(DATA FOR ANALYSIS)

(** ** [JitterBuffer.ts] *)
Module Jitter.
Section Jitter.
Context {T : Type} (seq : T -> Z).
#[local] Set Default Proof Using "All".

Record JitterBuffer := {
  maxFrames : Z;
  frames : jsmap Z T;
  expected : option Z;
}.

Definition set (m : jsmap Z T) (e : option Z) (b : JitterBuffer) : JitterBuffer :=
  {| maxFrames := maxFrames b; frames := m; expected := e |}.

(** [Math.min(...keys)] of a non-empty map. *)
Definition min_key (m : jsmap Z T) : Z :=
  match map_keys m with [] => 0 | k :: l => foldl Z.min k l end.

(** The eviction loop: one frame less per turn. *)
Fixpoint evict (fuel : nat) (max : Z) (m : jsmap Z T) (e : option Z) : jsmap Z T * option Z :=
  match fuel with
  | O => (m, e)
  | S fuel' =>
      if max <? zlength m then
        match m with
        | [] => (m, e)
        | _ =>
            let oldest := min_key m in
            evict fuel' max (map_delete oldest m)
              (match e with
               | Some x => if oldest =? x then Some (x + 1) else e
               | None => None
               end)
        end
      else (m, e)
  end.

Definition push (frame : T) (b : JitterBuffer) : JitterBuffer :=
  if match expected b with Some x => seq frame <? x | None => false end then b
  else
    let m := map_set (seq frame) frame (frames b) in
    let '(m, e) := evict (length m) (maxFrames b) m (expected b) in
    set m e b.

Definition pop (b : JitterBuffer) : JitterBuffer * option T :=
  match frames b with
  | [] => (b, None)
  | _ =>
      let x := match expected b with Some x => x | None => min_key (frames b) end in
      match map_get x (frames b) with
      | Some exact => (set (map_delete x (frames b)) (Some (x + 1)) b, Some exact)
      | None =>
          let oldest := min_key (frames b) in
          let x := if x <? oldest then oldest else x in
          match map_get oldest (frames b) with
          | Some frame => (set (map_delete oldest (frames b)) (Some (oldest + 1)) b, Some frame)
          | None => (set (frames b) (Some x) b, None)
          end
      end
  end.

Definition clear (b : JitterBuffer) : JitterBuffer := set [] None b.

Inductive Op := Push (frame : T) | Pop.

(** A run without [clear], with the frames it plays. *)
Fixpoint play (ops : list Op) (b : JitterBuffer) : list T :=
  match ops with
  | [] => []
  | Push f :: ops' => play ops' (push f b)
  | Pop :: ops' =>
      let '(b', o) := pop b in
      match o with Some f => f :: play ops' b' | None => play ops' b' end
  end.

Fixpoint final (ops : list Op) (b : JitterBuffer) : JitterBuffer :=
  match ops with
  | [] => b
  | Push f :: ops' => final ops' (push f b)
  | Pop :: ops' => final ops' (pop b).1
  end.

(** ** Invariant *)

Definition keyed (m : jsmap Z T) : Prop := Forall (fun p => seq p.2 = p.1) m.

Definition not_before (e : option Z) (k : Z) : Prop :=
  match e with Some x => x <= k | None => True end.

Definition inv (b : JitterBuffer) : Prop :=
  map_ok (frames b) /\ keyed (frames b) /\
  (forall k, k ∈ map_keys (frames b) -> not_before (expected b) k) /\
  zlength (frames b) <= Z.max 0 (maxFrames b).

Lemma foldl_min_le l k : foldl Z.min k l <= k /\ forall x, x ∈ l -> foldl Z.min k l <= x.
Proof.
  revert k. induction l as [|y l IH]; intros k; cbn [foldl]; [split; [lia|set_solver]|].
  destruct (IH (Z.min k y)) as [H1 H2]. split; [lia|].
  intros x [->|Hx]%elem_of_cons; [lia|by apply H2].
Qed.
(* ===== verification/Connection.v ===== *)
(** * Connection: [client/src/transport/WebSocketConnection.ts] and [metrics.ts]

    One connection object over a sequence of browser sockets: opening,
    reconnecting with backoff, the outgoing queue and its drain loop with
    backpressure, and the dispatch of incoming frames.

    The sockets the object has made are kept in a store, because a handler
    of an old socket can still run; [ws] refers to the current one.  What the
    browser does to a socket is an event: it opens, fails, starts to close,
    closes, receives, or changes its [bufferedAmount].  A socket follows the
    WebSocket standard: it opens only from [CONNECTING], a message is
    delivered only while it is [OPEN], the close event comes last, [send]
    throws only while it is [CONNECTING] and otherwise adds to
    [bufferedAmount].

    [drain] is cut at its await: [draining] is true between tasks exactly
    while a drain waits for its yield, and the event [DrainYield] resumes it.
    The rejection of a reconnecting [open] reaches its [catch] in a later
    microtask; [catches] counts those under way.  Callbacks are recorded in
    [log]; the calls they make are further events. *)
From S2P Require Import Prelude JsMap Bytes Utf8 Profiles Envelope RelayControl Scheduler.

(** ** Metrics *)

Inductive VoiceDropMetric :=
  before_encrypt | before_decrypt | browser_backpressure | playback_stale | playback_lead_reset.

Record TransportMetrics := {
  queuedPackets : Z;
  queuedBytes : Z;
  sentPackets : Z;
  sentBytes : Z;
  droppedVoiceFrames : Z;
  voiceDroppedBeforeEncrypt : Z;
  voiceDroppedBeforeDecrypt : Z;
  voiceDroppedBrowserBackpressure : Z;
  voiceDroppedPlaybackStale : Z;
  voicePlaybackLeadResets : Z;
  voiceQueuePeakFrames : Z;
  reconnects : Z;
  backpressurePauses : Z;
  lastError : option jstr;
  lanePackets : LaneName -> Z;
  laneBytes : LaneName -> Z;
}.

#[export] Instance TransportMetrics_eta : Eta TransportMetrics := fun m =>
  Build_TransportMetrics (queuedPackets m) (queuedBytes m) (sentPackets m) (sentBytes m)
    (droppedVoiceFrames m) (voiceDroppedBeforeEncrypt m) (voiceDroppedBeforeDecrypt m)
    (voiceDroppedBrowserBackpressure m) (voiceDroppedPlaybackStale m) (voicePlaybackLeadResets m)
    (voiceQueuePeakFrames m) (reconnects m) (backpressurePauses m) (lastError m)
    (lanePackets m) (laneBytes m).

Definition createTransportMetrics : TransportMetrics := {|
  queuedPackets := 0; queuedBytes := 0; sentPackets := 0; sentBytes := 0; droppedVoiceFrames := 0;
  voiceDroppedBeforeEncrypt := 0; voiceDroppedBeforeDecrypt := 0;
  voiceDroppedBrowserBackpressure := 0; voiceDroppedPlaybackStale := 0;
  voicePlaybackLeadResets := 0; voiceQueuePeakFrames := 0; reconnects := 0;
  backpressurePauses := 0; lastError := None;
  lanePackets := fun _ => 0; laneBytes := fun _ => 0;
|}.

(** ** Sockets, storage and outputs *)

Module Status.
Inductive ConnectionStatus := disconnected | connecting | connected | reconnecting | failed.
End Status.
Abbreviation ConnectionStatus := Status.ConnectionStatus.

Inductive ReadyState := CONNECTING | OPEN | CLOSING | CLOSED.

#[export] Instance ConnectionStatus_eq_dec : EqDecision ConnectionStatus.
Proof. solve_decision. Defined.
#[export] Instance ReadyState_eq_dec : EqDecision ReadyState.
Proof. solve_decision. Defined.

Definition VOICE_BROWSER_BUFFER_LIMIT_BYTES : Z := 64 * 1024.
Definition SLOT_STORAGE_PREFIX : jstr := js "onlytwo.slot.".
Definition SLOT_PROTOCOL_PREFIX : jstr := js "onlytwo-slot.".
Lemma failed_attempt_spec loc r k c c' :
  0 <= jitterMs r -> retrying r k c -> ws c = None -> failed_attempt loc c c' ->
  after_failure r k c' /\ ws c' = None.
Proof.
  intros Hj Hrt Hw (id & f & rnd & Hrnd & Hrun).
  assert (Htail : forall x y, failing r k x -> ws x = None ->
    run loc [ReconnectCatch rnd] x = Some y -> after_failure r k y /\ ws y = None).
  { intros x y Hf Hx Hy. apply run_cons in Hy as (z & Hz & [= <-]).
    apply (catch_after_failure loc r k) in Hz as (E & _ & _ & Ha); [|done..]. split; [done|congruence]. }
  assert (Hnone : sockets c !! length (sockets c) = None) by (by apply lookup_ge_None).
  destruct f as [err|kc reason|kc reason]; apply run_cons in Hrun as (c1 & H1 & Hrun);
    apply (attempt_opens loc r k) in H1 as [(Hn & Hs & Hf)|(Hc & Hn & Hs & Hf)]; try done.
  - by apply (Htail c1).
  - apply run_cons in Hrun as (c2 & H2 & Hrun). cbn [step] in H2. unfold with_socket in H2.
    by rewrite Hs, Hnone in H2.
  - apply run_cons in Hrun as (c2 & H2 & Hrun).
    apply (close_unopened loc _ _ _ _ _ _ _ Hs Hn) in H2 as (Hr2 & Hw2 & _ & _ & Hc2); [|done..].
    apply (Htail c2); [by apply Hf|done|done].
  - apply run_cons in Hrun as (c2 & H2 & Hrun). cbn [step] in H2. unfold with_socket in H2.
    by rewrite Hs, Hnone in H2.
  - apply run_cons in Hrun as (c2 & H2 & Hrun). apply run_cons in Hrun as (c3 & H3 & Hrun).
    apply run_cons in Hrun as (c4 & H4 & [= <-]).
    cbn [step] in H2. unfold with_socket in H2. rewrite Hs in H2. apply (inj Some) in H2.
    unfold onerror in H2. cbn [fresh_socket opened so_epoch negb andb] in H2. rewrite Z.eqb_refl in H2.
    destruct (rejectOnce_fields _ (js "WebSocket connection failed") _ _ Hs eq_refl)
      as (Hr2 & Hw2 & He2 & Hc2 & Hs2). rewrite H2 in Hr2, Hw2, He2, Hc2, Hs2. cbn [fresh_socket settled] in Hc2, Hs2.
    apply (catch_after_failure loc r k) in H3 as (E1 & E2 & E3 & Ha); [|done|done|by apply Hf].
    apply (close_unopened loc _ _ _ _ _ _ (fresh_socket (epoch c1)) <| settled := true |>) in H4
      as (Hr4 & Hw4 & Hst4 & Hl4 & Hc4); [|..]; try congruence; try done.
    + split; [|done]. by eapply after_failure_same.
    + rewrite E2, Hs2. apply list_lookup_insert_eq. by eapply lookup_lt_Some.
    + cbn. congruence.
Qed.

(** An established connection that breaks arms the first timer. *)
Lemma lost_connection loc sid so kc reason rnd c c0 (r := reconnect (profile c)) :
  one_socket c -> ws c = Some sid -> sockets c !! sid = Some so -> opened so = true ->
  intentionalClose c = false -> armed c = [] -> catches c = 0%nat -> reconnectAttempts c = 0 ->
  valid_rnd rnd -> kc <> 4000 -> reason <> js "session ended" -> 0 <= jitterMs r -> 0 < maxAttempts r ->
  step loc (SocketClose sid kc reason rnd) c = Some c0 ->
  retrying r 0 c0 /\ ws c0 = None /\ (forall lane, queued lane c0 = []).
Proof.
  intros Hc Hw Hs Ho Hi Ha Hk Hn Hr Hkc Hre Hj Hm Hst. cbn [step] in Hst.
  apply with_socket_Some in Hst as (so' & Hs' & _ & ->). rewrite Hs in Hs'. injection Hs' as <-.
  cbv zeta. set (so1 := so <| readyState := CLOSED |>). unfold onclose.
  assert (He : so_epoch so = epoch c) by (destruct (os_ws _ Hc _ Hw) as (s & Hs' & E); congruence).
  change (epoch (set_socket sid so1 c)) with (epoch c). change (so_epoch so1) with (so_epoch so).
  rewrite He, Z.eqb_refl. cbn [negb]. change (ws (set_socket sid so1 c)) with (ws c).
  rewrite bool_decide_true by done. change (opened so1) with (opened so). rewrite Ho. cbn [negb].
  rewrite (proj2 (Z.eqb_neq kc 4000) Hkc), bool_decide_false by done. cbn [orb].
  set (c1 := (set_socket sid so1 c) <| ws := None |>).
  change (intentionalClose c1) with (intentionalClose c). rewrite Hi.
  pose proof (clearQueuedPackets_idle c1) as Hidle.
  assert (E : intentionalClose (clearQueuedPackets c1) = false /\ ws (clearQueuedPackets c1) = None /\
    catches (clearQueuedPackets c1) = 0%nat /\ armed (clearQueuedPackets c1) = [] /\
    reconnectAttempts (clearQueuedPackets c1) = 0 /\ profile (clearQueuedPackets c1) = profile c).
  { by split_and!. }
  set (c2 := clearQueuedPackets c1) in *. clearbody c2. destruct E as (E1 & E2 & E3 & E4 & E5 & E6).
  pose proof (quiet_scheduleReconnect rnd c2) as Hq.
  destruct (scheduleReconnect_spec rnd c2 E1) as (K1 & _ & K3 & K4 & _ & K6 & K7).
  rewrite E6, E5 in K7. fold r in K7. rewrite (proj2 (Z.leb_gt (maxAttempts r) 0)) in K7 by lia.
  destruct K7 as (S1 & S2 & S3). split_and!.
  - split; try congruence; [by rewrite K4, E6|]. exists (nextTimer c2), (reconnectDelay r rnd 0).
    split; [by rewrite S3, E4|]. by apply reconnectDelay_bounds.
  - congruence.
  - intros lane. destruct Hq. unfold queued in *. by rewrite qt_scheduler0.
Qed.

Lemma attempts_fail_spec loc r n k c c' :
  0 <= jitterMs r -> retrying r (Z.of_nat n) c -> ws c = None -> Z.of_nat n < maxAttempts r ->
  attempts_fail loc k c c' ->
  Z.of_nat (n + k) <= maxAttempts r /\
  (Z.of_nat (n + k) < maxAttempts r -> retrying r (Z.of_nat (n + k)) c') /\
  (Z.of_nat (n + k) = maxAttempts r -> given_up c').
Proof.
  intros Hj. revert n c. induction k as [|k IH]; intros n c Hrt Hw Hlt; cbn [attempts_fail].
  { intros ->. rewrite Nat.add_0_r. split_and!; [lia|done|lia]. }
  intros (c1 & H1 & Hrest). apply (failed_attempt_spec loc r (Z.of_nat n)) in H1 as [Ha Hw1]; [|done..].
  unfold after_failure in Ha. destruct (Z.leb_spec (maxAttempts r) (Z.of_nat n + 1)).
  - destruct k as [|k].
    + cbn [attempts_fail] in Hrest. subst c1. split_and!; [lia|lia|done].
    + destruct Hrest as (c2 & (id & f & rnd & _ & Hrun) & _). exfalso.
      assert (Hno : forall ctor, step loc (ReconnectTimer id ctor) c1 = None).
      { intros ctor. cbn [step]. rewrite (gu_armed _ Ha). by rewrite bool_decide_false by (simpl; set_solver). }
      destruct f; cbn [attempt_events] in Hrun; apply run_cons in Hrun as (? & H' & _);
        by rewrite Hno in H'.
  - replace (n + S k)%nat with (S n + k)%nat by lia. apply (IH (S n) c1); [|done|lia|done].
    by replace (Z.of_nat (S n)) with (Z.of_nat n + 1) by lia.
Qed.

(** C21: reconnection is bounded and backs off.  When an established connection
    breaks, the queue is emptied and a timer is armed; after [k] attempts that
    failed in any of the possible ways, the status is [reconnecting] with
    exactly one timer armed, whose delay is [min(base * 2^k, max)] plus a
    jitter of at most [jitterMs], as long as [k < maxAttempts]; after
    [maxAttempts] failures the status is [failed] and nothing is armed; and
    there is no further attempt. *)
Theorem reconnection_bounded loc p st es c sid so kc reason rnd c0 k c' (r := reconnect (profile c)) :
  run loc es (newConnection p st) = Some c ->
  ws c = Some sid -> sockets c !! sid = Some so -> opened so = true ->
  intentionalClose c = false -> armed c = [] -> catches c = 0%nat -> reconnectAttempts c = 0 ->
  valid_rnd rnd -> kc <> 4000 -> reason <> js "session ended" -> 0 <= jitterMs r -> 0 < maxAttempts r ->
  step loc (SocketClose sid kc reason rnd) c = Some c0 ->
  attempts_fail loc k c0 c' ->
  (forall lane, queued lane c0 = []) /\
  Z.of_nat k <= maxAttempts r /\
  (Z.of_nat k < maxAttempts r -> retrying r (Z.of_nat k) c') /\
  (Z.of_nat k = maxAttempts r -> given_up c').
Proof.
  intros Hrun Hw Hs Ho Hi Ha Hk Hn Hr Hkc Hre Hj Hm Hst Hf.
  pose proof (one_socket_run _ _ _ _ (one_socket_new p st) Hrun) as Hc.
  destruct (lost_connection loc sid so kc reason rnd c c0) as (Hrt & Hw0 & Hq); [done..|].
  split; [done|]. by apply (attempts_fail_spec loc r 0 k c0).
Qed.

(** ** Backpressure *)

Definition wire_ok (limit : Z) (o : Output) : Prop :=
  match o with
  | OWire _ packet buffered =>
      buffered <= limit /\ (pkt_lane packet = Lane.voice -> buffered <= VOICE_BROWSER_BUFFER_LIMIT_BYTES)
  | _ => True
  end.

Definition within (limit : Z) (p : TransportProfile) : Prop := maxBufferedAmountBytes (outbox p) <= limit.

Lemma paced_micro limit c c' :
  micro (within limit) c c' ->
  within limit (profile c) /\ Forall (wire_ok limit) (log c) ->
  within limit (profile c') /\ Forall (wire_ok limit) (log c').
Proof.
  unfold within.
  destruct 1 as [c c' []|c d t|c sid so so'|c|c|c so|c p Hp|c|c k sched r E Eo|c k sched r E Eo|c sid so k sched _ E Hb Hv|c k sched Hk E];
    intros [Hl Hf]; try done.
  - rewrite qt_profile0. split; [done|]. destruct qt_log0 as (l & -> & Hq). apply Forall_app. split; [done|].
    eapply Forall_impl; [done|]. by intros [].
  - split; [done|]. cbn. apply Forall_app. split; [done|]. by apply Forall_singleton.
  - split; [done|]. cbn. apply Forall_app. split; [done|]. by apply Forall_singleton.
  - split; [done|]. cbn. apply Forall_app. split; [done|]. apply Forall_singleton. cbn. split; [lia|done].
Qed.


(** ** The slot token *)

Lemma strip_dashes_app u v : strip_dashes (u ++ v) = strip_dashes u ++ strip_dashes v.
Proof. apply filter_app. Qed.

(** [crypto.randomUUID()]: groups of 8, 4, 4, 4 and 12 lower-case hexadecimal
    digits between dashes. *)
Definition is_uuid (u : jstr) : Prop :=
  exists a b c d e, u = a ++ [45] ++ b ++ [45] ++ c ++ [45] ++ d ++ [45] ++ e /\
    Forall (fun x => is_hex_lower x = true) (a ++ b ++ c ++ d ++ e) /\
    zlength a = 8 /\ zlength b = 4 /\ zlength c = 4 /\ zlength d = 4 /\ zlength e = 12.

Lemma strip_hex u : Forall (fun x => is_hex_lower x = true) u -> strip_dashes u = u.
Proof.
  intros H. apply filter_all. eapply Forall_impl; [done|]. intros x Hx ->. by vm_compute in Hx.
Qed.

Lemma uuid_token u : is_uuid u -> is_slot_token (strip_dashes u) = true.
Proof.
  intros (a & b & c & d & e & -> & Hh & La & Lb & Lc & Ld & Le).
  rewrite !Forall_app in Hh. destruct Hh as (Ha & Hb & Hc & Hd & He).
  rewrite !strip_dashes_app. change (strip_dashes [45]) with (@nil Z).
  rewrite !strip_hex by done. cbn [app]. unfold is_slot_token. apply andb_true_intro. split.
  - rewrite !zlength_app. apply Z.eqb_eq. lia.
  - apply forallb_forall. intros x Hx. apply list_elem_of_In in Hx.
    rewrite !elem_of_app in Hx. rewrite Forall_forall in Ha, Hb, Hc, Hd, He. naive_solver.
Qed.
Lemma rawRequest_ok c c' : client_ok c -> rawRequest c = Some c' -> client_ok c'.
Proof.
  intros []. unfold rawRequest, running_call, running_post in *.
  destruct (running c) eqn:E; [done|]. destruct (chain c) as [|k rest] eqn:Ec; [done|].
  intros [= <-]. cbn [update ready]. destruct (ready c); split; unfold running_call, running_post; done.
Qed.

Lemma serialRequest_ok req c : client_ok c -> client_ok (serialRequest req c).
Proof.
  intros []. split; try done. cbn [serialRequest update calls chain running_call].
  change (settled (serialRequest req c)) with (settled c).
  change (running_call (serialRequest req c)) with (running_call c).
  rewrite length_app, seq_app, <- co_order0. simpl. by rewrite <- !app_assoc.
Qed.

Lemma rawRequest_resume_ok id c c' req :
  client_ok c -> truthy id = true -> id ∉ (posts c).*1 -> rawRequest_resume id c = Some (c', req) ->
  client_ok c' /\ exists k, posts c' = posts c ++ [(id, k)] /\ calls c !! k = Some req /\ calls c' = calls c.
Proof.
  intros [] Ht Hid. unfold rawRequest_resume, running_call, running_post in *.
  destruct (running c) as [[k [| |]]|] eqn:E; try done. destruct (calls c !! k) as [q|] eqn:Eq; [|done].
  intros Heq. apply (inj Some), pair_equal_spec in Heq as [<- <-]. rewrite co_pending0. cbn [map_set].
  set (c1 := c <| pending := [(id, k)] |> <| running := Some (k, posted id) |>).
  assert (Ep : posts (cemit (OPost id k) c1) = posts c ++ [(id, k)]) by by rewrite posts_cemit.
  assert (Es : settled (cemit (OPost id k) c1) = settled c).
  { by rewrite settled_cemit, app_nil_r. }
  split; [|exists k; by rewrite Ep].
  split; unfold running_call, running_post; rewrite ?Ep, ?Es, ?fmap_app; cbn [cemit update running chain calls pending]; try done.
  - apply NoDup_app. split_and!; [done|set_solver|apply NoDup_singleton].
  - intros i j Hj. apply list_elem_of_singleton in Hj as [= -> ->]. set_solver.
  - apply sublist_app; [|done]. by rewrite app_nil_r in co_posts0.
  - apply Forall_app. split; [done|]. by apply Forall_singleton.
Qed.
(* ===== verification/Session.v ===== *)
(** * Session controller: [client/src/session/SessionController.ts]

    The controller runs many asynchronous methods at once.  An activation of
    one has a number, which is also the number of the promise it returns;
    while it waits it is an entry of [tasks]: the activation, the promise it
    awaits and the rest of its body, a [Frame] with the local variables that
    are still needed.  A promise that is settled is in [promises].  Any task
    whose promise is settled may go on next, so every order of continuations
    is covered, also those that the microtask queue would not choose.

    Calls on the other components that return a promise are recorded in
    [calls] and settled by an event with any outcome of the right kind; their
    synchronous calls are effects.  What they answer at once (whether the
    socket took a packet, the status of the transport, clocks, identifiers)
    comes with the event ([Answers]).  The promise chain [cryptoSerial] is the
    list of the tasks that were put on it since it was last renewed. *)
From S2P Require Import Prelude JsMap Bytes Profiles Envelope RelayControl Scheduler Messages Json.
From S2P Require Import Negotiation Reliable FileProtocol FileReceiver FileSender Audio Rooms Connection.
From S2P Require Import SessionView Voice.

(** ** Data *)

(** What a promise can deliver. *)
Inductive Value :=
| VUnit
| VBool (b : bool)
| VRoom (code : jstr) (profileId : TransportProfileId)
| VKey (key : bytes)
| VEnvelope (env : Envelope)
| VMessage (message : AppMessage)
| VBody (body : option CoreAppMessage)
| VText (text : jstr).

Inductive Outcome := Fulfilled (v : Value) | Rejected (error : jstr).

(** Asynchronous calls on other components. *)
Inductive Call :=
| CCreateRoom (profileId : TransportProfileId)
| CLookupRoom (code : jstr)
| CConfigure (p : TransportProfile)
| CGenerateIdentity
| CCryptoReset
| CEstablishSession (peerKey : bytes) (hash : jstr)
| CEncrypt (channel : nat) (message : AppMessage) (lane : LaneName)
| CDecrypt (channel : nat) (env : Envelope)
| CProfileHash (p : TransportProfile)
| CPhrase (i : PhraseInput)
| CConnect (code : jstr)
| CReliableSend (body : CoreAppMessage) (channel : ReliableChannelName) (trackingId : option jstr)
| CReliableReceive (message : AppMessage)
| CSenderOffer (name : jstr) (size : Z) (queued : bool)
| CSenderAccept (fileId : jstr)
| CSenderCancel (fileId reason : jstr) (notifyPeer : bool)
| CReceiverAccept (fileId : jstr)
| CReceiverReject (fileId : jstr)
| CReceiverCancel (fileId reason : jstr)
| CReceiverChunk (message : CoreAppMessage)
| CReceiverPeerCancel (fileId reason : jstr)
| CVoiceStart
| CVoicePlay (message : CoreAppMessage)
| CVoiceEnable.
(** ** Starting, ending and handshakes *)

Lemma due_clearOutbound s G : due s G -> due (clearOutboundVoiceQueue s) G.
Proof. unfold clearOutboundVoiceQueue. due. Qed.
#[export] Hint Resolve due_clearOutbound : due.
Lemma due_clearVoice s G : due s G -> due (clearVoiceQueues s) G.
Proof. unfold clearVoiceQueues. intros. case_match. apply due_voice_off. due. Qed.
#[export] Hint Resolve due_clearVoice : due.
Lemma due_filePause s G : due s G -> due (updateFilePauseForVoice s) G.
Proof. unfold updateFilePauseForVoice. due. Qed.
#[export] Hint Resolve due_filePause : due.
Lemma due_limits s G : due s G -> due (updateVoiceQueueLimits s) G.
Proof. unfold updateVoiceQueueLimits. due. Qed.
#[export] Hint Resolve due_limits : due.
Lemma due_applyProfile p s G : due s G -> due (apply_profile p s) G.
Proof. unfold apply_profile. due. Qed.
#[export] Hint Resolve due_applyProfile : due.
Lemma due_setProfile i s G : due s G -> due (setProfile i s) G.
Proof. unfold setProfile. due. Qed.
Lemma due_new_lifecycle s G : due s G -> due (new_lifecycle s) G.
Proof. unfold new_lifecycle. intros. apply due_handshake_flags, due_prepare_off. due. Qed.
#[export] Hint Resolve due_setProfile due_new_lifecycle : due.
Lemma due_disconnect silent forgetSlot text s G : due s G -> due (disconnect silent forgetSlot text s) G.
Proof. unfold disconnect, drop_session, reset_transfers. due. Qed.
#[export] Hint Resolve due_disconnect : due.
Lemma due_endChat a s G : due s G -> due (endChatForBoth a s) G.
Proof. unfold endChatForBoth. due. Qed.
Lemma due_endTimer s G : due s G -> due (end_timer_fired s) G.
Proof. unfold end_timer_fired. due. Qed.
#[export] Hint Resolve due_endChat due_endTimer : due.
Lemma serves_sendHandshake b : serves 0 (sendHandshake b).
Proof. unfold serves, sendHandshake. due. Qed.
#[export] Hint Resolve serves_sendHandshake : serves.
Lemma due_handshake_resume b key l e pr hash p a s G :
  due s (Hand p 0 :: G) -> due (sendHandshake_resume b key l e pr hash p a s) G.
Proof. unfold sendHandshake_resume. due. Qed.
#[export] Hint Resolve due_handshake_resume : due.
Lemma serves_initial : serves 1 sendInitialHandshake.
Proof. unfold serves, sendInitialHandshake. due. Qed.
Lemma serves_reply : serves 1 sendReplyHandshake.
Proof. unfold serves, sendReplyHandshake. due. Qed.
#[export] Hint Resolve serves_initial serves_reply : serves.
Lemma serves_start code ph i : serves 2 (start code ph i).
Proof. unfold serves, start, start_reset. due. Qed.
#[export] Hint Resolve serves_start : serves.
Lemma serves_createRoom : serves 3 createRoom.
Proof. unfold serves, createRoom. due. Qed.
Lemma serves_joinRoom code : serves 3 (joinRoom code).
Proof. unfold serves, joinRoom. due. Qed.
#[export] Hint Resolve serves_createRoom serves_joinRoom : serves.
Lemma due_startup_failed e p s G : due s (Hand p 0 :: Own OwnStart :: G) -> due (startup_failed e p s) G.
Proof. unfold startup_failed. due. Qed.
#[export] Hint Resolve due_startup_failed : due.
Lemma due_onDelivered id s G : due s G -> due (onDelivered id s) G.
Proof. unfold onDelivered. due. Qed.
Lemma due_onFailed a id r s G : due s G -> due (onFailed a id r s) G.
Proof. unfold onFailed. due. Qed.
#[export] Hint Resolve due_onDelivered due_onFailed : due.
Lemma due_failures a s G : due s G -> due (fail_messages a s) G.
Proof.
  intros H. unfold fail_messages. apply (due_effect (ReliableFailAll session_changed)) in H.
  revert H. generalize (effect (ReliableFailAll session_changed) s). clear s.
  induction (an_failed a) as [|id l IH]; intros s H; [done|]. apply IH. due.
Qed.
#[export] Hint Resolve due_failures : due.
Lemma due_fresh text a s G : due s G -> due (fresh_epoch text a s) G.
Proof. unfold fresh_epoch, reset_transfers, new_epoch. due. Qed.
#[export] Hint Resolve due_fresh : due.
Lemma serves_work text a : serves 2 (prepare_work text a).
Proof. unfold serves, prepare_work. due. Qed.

(End DATA FOR ANALYSIS)

Out of the data above, transcribe exactly and only the lines starting with the line that has "apply with_socket_Some in" and going on through the line that has "assert (He : so_epoch", both included.

  apply with_socket_Some in Hst as (so' & Hs' & _ & ->). rewrite Hs in Hs'. injection Hs' as <-.
  cbv zeta. set (so1 := so <| readyState := CLOSED |>). unfold onclose.
  assert (He : so_epoch so = epoch c) by (destruct (os_ws _ Hc _ Hw) as (s & Hs' & E); congruence).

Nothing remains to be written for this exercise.